A ceux qui voulaient « voir en Berlin leur Jérusalem », Rav Méïr Sim’ha HaCohen de Dvinsk promettait, dans son célèbre commentaire sur Parachat Be’houkotaï, « une tempête à la violence redoublée qui les jetterait dans un nouvel exil lointain ». L’auteur du Mechekh ‘Hokhma a quitté le monde durant l’été 1926, laissant celui-ci à sa terrible histoire. La « tempête » n’a pas fait que bousculer par la déferlante le peuple juif d’Europe meurtri par ses multiples fractures idéologiques et identitaires. Elle a emporté dans les cendres jusqu’au pronostic lui-même.

Demeure cependant ce texte qui dérange. Une grille de lecture de l’Histoire en apparence verrouillée dont le déterminant négatif, celui qui appelle périodiquement toutes les catastrophes, serait la tendance à l’innovation religieuse, le ‘Hidouch. L’héritage traditionnel revisité par les jeunes loups, tout le peuple redeviendrait agneau, remis à nu, ailleurs, par les affres de l’exil. Fallait-il que ce trauma mainte fois ravivé au regard de l’Histoire jetât à jamais la suspicion voire l’anathème sur toute velléité de ‘Hidouch ? Rien ne commande de s’en tenir à cette caricature sauf à abdiquer devant le décryptage d’un grand texte, complexe, subtil.

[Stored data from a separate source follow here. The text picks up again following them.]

(** * The url handed to SeleniumBase *)

Lemma elem_of_concat {A} (x : A) (l : list (list A)) : x ∈ concat l ↔ ∃ k, k ∈ l ∧ x ∈ k.
Proof.
  induction l as [| k l IH]; cbn; [set_solver |]. rewrite elem_of_app, IH. set_solver.
Qed.

(** What may stand in a quoted url. *)
Definition js_char (c : ascii) : bool := always_safe c || bool_decide (c ∈ JS_SAFE_URL_CHARS).

Lemma code_range c : 0 <= code c < 256.
Proof. unfold code. pose proof (N_ascii_bounded c). lia. Qed.

Lemma hex_char_safe n : 0 <= n < 16 → always_safe (hex_char n) = true.
Proof.
  intros H. assert (n ∈ [0;1;2;3;4;5;6;7;8;9;10;11;12;13;14;15]) as Hn.
  { apply list_elem_of_In. cbn. lia. }
  clear H. revert n Hn. apply Forall_forall. repeat constructor.
Qed.

Lemma utf8_bytes c b : b ∈ utf8 c → 0 <= b < 256.
Proof.
  pose proof (code_range c). pose proof (Z.mod_pos_bound (code c) 64 ltac:(lia)).
  unfold utf8. destruct (Z.ltb_spec (code c) 128).
  - intros ->%list_elem_of_singleton. lia.
  - intros [-> | ->%list_elem_of_singleton]%elem_of_cons; [| lia].
    assert (code c / 64 < 4) by (apply Z.div_lt_upper_bound; lia).
    assert (0 <= code c / 64) by (apply Z.div_pos; lia). lia.
Qed.

Lemma quote_char_js c x : x ∈ quote_char JS_SAFE_URL_CHARS c → js_char x = true.
Proof.
  unfold quote_char. destruct (always_safe c || _) eqn:E.
  - by intros ->%list_elem_of_singleton.
  - intros (l & Hl & Hx)%elem_of_concat. apply list_elem_of_fmap in Hl as (b & -> & Hb).
    apply utf8_bytes in Hb. unfold js_char.
    assert (0 <= b / 16 < 16) by (split; [apply Z.div_pos | apply Z.div_lt_upper_bound]; lia).
    pose proof (Z.mod_pos_bound b 16 ltac:(lia)).
    apply elem_of_cons in Hx as [-> | Hx]; [by vm_compute |].
    apply elem_of_cons in Hx as [-> | ->%list_elem_of_singleton]; by rewrite hex_char_safe by lia.
Qed.

Lemma quote_id s :
  forallb js_char (chars s) = true → quote JS_SAFE_URL_CHARS s = s.
Proof.
  intros H. unfold quote. rewrite <- (of_chars_chars s) at 2. f_equal.
  induction (chars s) as [| c l IH]; [done |]. cbn in H. apply andb_prop in H as [Hc Hl].
  cbn. rewrite IH by done. unfold quote_char. unfold js_char in Hc. by rewrite Hc.
Qed.

(** A character that ends or escapes a JavaScript string literal, quotes of
    both kinds, or that is not printable ASCII. *)
Definition js_breaking (c : ascii) : bool :=
  (code c <=? 32) || (127 <=? code c)
  || bool_decide (c ∈ ["034"; "039"; "092"; "096"; "<"; ">"]%char).

Lemma js_char_plain c : js_char c = true → js_breaking c = false.
Proof. destruct c as [[] [] [] [] [] [] [] []]; vm_compute; congruence. Qed.

(** The url interpolated into SeleniumBase's script holds no character
    that could end a string literal or escape in it, whatever the url; and a
    url that passed the guard is only changed at its single quotes. *)
Theorem quoted_url_js_safe (url : string) :
  (∀ c, c ∈ chars (quote JS_SAFE_URL_CHARS url) → js_breaking c = false)
  ∧ quote JS_SAFE_URL_CHARS (quote JS_SAFE_URL_CHARS url) = quote JS_SAFE_URL_CHARS url
  ∧ (rfc3986_safe url = true →
     quote JS_SAFE_URL_CHARS url
     = of_chars (concat ((λ c, if bool_decide (c = "'"%char) then chars "%27" else [c]) <$> chars url))).
Proof.
  assert (Hq : ∀ c, c ∈ chars (quote JS_SAFE_URL_CHARS url) → js_char c = true).
  { intros c. unfold quote. rewrite chars_of_chars. intros (l & Hl & Hc)%elem_of_concat.
    apply list_elem_of_fmap in Hl as (x & -> & _). by eapply quote_char_js. }
  split; [| split].
  - intros c Hc. apply js_char_plain. by apply Hq.
  - apply quote_id. apply forallb_forall. intros c Hc%list_elem_of_In. by apply Hq.
  - unfold rfc3986_safe. rewrite forallb_forall. intros Hs. unfold quote. f_equal. f_equal.
    apply list_fmap_ext. intros i c Hc. assert (Hin : rfc3986_char c = true).
    { apply Hs, list_elem_of_In. by eapply list_elem_of_lookup_2. }
    clear - Hin. destruct c as [[] [] [] [] [] [] [] []]; vm_compute in Hin; try done; reflexivity.
Qed.

(** * The resolver rules *)

Lemma elem_of_uc_domains d domains :
  d ∈ uc_normalize_domains domains ↔
  ∃ raw, raw ∈ domains ∧ raw ≠ "" ∧ d = of_chars (normalize_host raw).
Proof.
  unfold uc_normalize_domains. rewrite elem_of_sort_by, elem_of_elements.
  unfold normalize_domains. rewrite elem_of_list_to_set, list_elem_of_fmap.
  setoid_rewrite list_elem_of_filter. naive_solver.
Qed.

(** the first rule pins the navigation host to the validated address, the
    second blocks every name, and after them come, each once and in order,
    the declared sub-resource domains: the navigation host is excluded from
    the blocking exactly when it is declared among them. *)
Theorem resolver_rules_spec (target : ValidatedTarget) (subs : list string) :
  resolver_rules target subs !! 0%nat
    = Some ("MAP " +:+ target.(vt_host) +:+ " "
            +:+ (if bool_decide (":"%char ∈ chars target.(vt_ip))
                 then "[" +:+ target.(vt_ip) +:+ "]" else target.(vt_ip)))
  ∧ resolver_rules target subs !! 1%nat = Some "MAP * ~NOTFOUND"
  ∧ (∀ d, "EXCLUDE " +:+ d ∈ drop 2 (resolver_rules target subs) ↔
          ∃ raw, raw ∈ subs ∧ raw ≠ "" ∧ d = of_chars (normalize_host raw))
  ∧ NoDup (drop 2 (resolver_rules target subs)).
Proof.
  split; [done |]. split; [done |]. unfold resolver_rules.
  rewrite (drop_app_length' [_; _]) by done. split.
  - intros d. rewrite <- elem_of_uc_domains, list_elem_of_fmap. split.
    + intros (d' & Hd & Hin). assert (d = d') as -> by (by apply (inj (String.append "EXCLUDE "))). done.
    + intros Hin. by exists d.
  - apply NoDup_fmap_2; [intros a b Hab; by apply (inj (String.append "EXCLUDE ")) |].
    unfold uc_normalize_domains. rewrite sort_by_perm. apply NoDup_elements.
Qed.

(** A site that declares its own host as a sub-resource loses the pin. *)
Example declared_nav_host_excluded :
  host_resolver_rules {| vt_url := "https://kabum.com.br/"; vt_scheme := "https";
      vt_host := "kabum.com.br"; vt_port := 443; vt_ip := "8.8.8.8" |} ["KABUM.com.br."]
  = "MAP kabum.com.br 8.8.8.8, MAP * ~NOTFOUND, EXCLUDE kabum.com.br".
Proof. vm_compute. reflexivity. Qed.

(** * The browser binary *)

Section Chromium.
Variables (base : string) (isfile : string → bool).

Definition candidate_of (name : string) : string := base +:+ "/" +:+ name +:+ "/chrome-linux64/chrome".

(** An entry that is considered, with its revision. *)
Definition considered (name : string) (revision : Z) : Prop :=
  ∃ digits, revision_of name = Some digits ∧ int_of digits = Ok revision
    ∧ isfile (candidate_of name) = true.

(** What the loop finds from [best] on: a largest revision among the
    considered entries and [best]. *)
Definition best_of (entries : list string) (best found : option (Z * string)) : Prop :=
  match found with
  | None => best = None ∧ ∀ name revision, name ∈ entries → ¬ considered name revision
  | Some (r, path) =>
      (best = Some (r, path) ∨ ∃ name, name ∈ entries ∧ considered name r ∧ path = candidate_of name)
      ∧ (∀ r0 p0, best = Some (r0, p0) → r0 <= r)
      ∧ ∀ name revision, name ∈ entries → considered name revision → revision <= r
  end.

Lemma best_of_skip name entries best found :
  (∀ revision, ¬ considered name revision) →
  best_of entries best found → best_of (name :: entries) best found.
Proof.
  intros Hno. destruct found as [[r p] |].
  - intros (H1 & H2 & H3). split; [| split; [exact H2 |]].
    + destruct H1 as [? | (n & ? & ?)]; [by left |]. right. exists n. by split; [right |].
    + intros n v [-> | Hn]%elem_of_cons Hc; [by destruct (Hno v) | by eapply H3].
  - intros [H1 H2]. split; [exact H1 |].
    intros n v [-> | Hn]%elem_of_cons Hc; [by destruct (Hno v) | by eapply H2].
Qed.

Lemma best_of_take name revision entries best found :
  (∀ v, considered name v ↔ v = revision) →
  best_of entries (if match best with Some (r, _) => r <? revision | None => true end
                   then Some (revision, candidate_of name) else best) found →
  best_of (name :: entries) best found.
Proof.
  intros Hc. set (better := match best with Some (r, _) => r <? revision | None => true end).
  destruct found as [[r p] |]; cbn.
  - intros (H1 & H2 & H3).
    assert (revision <= r ∧ ∀ r0 p0, best = Some (r0, p0) → r0 <= r) as [Hge Hbest].
    { subst better. destruct best as [[r0 p0] |].
      - destruct (Z.ltb_spec r0 revision); specialize (H2 _ _ eq_refl);
          (split; [lia | intros ? ? [= <- <-]; lia]).
      - split; [by eapply H2 | done]. }
    split; [| split; [exact Hbest |]].
    + destruct H1 as [H1 | (n & ? & ?)]; [| right; exists n; by split; [right |]].
      destruct better; [| by left]. injection H1 as <- <-. right. exists name.
      split; [by left |]. split; [by apply Hc | done].
    + intros n v [-> | Hn]%elem_of_cons Hv; [| by eapply H3]. by apply Hc in Hv as ->.
  - intros [H1 _]. subst better. destruct best as [[r0 p0] |]; [| done].
    by destruct (r0 <? revision).
Qed.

La réflexion du Mekhekh ‘Hokhma porte sur le verset de chute prenant le contrepied d’une terrifiante litanie de malédictions : « Et pourtant, même alors, quand ils se trouveront relégués dans le pays de leurs ennemis, je ne les aurai ni dédaignés ni repoussés au point de les anéantir, de dissoudre mon alliance avec eux ; car je suis l'Éternel, leur Dieu ! » (Lévitique XXVI,44)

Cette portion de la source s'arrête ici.